(* ===== verification/SendInv.v ===== *)
(** The retry token of a group: who may hand it out, who returns it, and that
    nobody else sends meanwhile. *)

From stdpp Require Import relations.
From S2P Require Import Prelude GoTime GoFloat WakeTimer LinkedList Ramp Pacing Drain Hold HoldQueue Gate Sched Admission Send Drains SchedSpec SchedRun SchedSteps SchedInv.

Definition probing (s : sched) (gid : nat) : bool := g_probing (group_of s gid).
Definition tripped (s : sched) (gid : nat) : bool := g_tripped (group_of s gid).

(** No token moves and no group leaves serial sending. *)
Definition tkeep (s s' : sched) : Prop :=
  forall gid, probing s' gid = probing s gid /\ (tripped s gid = true -> tripped s' gid = true).

#[export] Instance tkeep_refl : Reflexive tkeep.
Proof. by intros s gid. Qed.
#[export] Instance tkeep_trans : Transitive tkeep.
Proof. intros s1 s2 s3 H1 H2 gid. destruct (H1 gid) as [A1 A2], (H2 gid) as [B1 B2]. split; [congruence|auto]. Qed.

Lemma heap_tkeep s s' : sd_heap s' = sd_heap s -> tkeep s s'.
Proof. intros He gid. unfold probing, tripped, group_of. by rewrite He. Qed.

Lemma frame_tkeep s s' : frame s s' -> tkeep s s'.
Proof.
  intros Hf gid. unfold probing, tripped.
  by rewrite (core_field g_probing s s'), (core_field g_tripped s s').
Qed.
Lemma tail_spec fuel m0 m body maxBytes : forall r e0,
  reads r0 body e0 r -> e0 <> Some ErrBodyBudget -> (patience r < fuel)%nat ->
  mem_ok m -> mem_step limit floor (len body) m0 m ->
  exists out, readRequestBodyTail fuel m r body maxBytes limit = Some out /\ delivered id m0 out.
Proof.
  induction fuel as [|fuel IH]; intros r e0 Hr He0 Hf Hok Hm; [lia|]. cbn [readRequestBodyTail].
  destruct (Read r 1) as [[r1 bs] e] eqn:E.
  pose proof (tame_patience _ _ _ _ _ Z.lt_0_1 E) as Hp.
  pose proof (reads_snoc _ _ _ _ _ _ _ _ Hr He0 Z.lt_0_1 E) as Hr'.
  destruct bs as [|b bs].
  - rewrite app_nil_r in Hr'. destruct e as [e|]; [|eapply (IH r1 None); [done|done|cbn in Hp; lia|done..]].
    destruct (decide (e = EOF)) as [->|Hne].
    + eexists. split; [done|]. exists (Some EOF). split_and!; [done|done|by left|done].
    + exists (m, r1, Err e). split; [by destruct e|]. by exists body.
  - assert (Hmn : mem_step limit floor (len (body ++ b :: bs)) m0 m).
    { eapply mem_step_mono; [done|]. rewrite len_app. pose proof (len_nonneg (b :: bs)). lia. }
    case_bool_decide as He.
    2: { destruct e as [e|]; [|tauto]. exists (m, r1, Err e). split; [done|].
         exists (body ++ b :: bs). split_and!; [done|naive_solver|done]. }
    assert (Hne : e <> Some ErrBodyBudget) by (by destruct He as [-> | ->]).
    destruct (takeRequestBodyScratch m limit) as [m1 buf] eqn:Et.
    apply (take_spec _ floor (len (body ++ b :: bs))) in Et as (Ht & Hd & Hc); [|done..].
    set (grown := if sl_cap buf <? len body + len (b :: bs)
                  then growRequestBodyCap m1 buf (len body + len (b :: bs)) limit else (m1, buf)).
    assert (Hg : mem_step limit floor (len (body ++ b :: bs)) m1 grown.1 /\ sl_data grown.2 = [] /\
      len (body ++ b :: bs) <= sl_cap grown.2).
    { subst grown. rewrite <- len_app. pose proof (within _ _ _ Hr').
      destruct (Z.ltb_spec (sl_cap buf) (len (body ++ b :: bs))); [|by split_and!; [apply mem_step_refl|..]].
      destruct (growRequestBodyCap _ _ _ _) as [m2 buf2] eqn:Eg.
      eapply (growCap_spec _ _ _ _ floor (len (body ++ b :: bs))) in Eg as (G1 & G2 & G3);
        [|lia|done|reflexivity|done]. rewrite <- Hd. by split_and!. }
    destruct grown as [m2 buf2]. cbn in Hg. destruct Hg as (Hg & Hd2 & Hc2).
    apply (finish_spec _ m0 m2 (append (append buf2 body) (b :: bs)) r1 e);
      cbn [append sl_data sl_cap]; rewrite ?Hd2; cbn [app].
    + done.
    + done.
    + lia.
    + lia.
    + eapply mem_step_trans; [|exact Hg|reflexivity]. by eapply mem_step_trans.
Qed.
(* ===== verification/JsonText.v ===== *)
(** JSON text: what encoding/json of the standard library accepts
    ([json.Valid]) and how it decodes a string; and documents as trees that
    keep their spelling, with the text they render to. *)

From S2P Require Import Prelude GoUtf8.

Definition jsonSpace (b : Z) : bool := (b =? 32) || (b =? 9) || (b =? 13) || (b =? 10).
Definition spaces : bytes -> bytes := drop_while jsonSpace.

Definition quote : Z := 34.
Definition backslash : Z := 92.
Definition comma : Z := 44.
Definition colon : Z := 58.
Definition lbracket : Z := 91.
Definition rbracket : Z := 93.
Definition lbrace : Z := 123.
Definition rbrace : Z := 125.

(** ** json.Valid *)

Definition digit (c : Z) : bool := between 48 57 c.
Definition hex (c : Z) : option Z :=
  if digit c then Some (c - 48)
  else if between 97 102 c then Some (c - 87)
  else if between 65 70 c then Some (c - 55)
  else None.
Definition hex4 (a b c d : Z) : option Z :=
  match hex a, hex b, hex c, hex d with
  | Some a, Some b, Some c, Some d => Some (((a * 16 + b) * 16 + c) * 16 + d)
  | _, _, _, _ => None
  end.

(** The characters an escape may name besides [u]. *)
Definition simple_escape (e : Z) : option Z :=
  if (e =? 34) || (e =? 92) || (e =? 47) then Some e
  else if e =? 98 then Some 8
  else if e =? 102 then Some 12
  else if e =? 110 then Some 10
  else if e =? 114 then Some 13
  else if e =? 116 then Some 9
  else None.

(** The rest after a string whose opening quote was read. *)
Fixpoint json_string (s : bytes) : option bytes :=
  match s with
  | [] => None
  | c :: r =>
      if c =? quote then Some r else
      if c =? backslash then
        match r with
        | [] => None
        | e :: r =>
            if e =? 117 then
              match r with
              | a :: b :: c :: d :: r => if hex4 a b c d then json_string r else None
              | _ => None
              end
            else if simple_escape e then json_string r else None
        end
      else if c <? 32 then None
      else json_string r
  end.

Definition number_exp (s : bytes) : option bytes :=
  match s with
  | e :: r =>
      if (e =? 101) || (e =? 69) then
        let r := match r with c :: r' => if (c =? 43) || (c =? 45) then r' else r | [] => r end in
        match r with
        | d :: r => if digit d then Some (drop_while digit r) else None
        | [] => None
        end
      else Some s
  | [] => Some s
  end.
Definition number_frac (s : bytes) : option bytes :=
  match s with
  | p :: r =>
      if p =? 46 then
        match r with
        | d :: r => if digit d then number_exp (drop_while digit r) else None
        | [] => None
        end
      else number_exp s
  | [] => Some s
  end.
Definition json_number (s : bytes) : option bytes :=
  let s := match s with c :: r => if c =? 45 then r else s | [] => s end in
  match s with
  | c :: r =>
      if c =? 48 then number_frac r
      else if between 49 57 c then number_frac (drop_while digit r)
      else None
  | [] => None
  end.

Task directions: Every entry should be reproduced word for word.

Reply to the exercise:
(* ===== verification/SendInv.v ===== *)
(** The retry token of a group: who may hand it out, who returns it, and that
    nobody else sends meanwhile. *)

From stdpp Require Import relations.
From S2P Require Import Prelude GoTime GoFloat WakeTimer LinkedList Ramp Pacing Drain Hold HoldQueue Gate Sched Admission Send Drains SchedSpec SchedRun SchedSteps SchedInv.

Definition probing (s : sched) (gid : nat) : bool := g_probing (group_of s gid).
Definition tripped (s : sched) (gid : nat) : bool := g_tripped (group_of s gid).

(** No token moves and no group leaves serial sending. *)
Definition tkeep (s s' : sched) : Prop :=
  forall gid, probing s' gid = probing s gid /\ (tripped s gid = true -> tripped s' gid = true).

#[export] Instance tkeep_refl : Reflexive tkeep.
Proof. by intros s gid. Qed.
#[export] Instance tkeep_trans : Transitive tkeep.
Proof. intros s1 s2 s3 H1 H2 gid. destruct (H1 gid) as [A1 A2], (H2 gid) as [B1 B2]. split; [congruence|auto]. Qed.

Lemma heap_tkeep s s' : sd_heap s' = sd_heap s -> tkeep s s'.
Proof. intros He gid. unfold probing, tripped, group_of. by rewrite He. Qed.

Lemma frame_tkeep s s' : frame s s' -> tkeep s s'.
Proof.
  intros Hf gid. unfold probing, tripped.
  by rewrite (core_field g_probing s s'), (core_field g_tripped s s').
Qed.
Lemma tail_spec fuel m0 m body maxBytes : forall r e0,
  reads r0 body e0 r -> e0 <> Some ErrBodyBudget -> (patience r < fuel)%nat ->
  mem_ok m -> mem_step limit floor (len body) m0 m ->
  exists out, readRequestBodyTail fuel m r body maxBytes limit = Some out /\ delivered id m0 out.
Proof.
  induction fuel as [|fuel IH]; intros r e0 Hr He0 Hf Hok Hm; [lia|]. cbn [readRequestBodyTail].
  destruct (Read r 1) as [[r1 bs] e] eqn:E.
  pose proof (tame_patience _ _ _ _ _ Z.lt_0_1 E) as Hp.
  pose proof (reads_snoc _ _ _ _ _ _ _ _ Hr He0 Z.lt_0_1 E) as Hr'.
  destruct bs as [|b bs].
  - rewrite app_nil_r in Hr'. destruct e as [e|]; [|eapply (IH r1 None); [done|done|cbn in Hp; lia|done..]].
    destruct (decide (e = EOF)) as [->|Hne].
    + eexists. split; [done|]. exists (Some EOF). split_and!; [done|done|by left|done].
    + exists (m, r1, Err e). split; [by destruct e|]. by exists body.
  - assert (Hmn : mem_step limit floor (len (body ++ b :: bs)) m0 m).
    { eapply mem_step_mono; [done|]. rewrite len_app. pose proof (len_nonneg (b :: bs)). lia. }
    case_bool_decide as He.
    2: { destruct e as [e|]; [|tauto]. exists (m, r1, Err e). split; [done|].
         exists (body ++ b :: bs). split_and!; [done|naive_solver|done]. }
    assert (Hne : e <> Some ErrBodyBudget) by (by destruct He as [-> | ->]).
    destruct (takeRequestBodyScratch m limit) as [m1 buf] eqn:Et.
    apply (take_spec _ floor (len (body ++ b :: bs))) in Et as (Ht & Hd & Hc); [|done..].
    set (grown := if sl_cap buf <? len body + len (b :: bs)
                  then growRequestBodyCap m1 buf (len body + len (b :: bs)) limit else (m1, buf)).
    assert (Hg : mem_step limit floor (len (body ++ b :: bs)) m1 grown.1 /\ sl_data grown.2 = [] /\
      len (body ++ b :: bs) <= sl_cap grown.2).
    { subst grown. rewrite <- len_app. pose proof (within _ _ _ Hr').
      destruct (Z.ltb_spec (sl_cap buf) (len (body ++ b :: bs))); [|by split_and!; [apply mem_step_refl|..]].
      destruct (growRequestBodyCap _ _ _ _) as [m2 buf2] eqn:Eg.
      eapply (growCap_spec _ _ _ _ floor (len (body ++ b :: bs))) in Eg as (G1 & G2 & G3);
        [|lia|done|reflexivity|done]. rewrite <- Hd. by split_and!. }
    destruct grown as [m2 buf2]. cbn in Hg. destruct Hg as (Hg & Hd2 & Hc2).
    apply (finish_spec _ m0 m2 (append (append buf2 body) (b :: bs)) r1 e);
      cbn [append sl_data sl_cap]; rewrite ?Hd2; cbn [app].
    + done.
    + done.
    + lia.
    + lia.
    + eapply mem_step_trans; [|exact Hg|reflexivity]. by eapply mem_step_trans.
Qed.
(* ===== verification/JsonText.v ===== *)
(** JSON text: what encoding/json of the standard library accepts
    ([json.Valid]) and how it decodes a string; and documents as trees that
    keep their spelling, with the text they render to. *)

From S2P Require Import Prelude GoUtf8.

Definition jsonSpace (b : Z) : bool := (b =? 32) || (b =? 9) || (b =? 13) || (b =? 10).
Definition spaces : bytes -> bytes := drop_while jsonSpace.

Definition quote : Z := 34.
Definition backslash : Z := 92.
Definition comma : Z := 44.
Definition colon : Z := 58.
Definition lbracket : Z := 91.
Definition rbracket : Z := 93.
Definition lbrace : Z := 123.
Definition rbrace : Z := 125.

(** ** json.Valid *)

Definition digit (c : Z) : bool := between 48 57 c.
Definition hex (c : Z) : option Z :=
  if digit c then Some (c - 48)
  else if between 97 102 c then Some (c - 87)
  else if between 65 70 c then Some (c - 55)
  else None.
Definition hex4 (a b c d : Z) : option Z :=
  match hex a, hex b, hex c, hex d with
  | Some a, Some b, Some c, Some d => Some (((a * 16 + b) * 16 + c) * 16 + d)
  | _, _, _, _ => None
  end.

(** The characters an escape may name besides [u]. *)
Definition simple_escape (e : Z) : option Z :=
  if (e =? 34) || (e =? 92) || (e =? 47) then Some e
  else if e =? 98 then Some 8
  else if e =? 102 then Some 12
  else if e =? 110 then Some 10
  else if e =? 114 then Some 13
  else if e =? 116 then Some 9
  else None.

(** The rest after a string whose opening quote was read. *)
Fixpoint json_string (s : bytes) : option bytes :=
  match s with
  | [] => None
  | c :: r =>
      if c =? quote then Some r else
      if c =? backslash then
        match r with
        | [] => None
        | e :: r =>
            if e =? 117 then
              match r with
              | a :: b :: c :: d :: r => if hex4 a b c d then json_string r else None
              | _ => None
              end
            else if simple_escape e then json_string r else None
        end
      else if c <? 32 then None
      else json_string r
  end.

Definition number_exp (s : bytes) : option bytes :=
  match s with
  | e :: r =>
      if (e =? 101) || (e =? 69) then
        let r := match r with c :: r' => if (c =? 43) || (c =? 45) then r' else r | [] => r end in
        match r with
        | d :: r => if digit d then Some (drop_while digit r) else None
        | [] => None
        end
      else Some s
  | [] => Some s
  end.
Definition number_frac (s : bytes) : option bytes :=
  match s with
  | p :: r =>
      if p =? 46 then
        match r with
        | d :: r => if digit d then number_exp (drop_while digit r) else None
        | [] => None
        end
      else number_exp s
  | [] => Some s
  end.
Definition json_number (s : bytes) : option bytes :=
  let s := match s with c :: r => if c =? 45 then r else s | [] => s end in
  match s with
  | c :: r =>
      if c =? 48 then number_frac r
      else if between 49 57 c then number_frac (drop_while digit r)
      else None
  | [] => None
  end.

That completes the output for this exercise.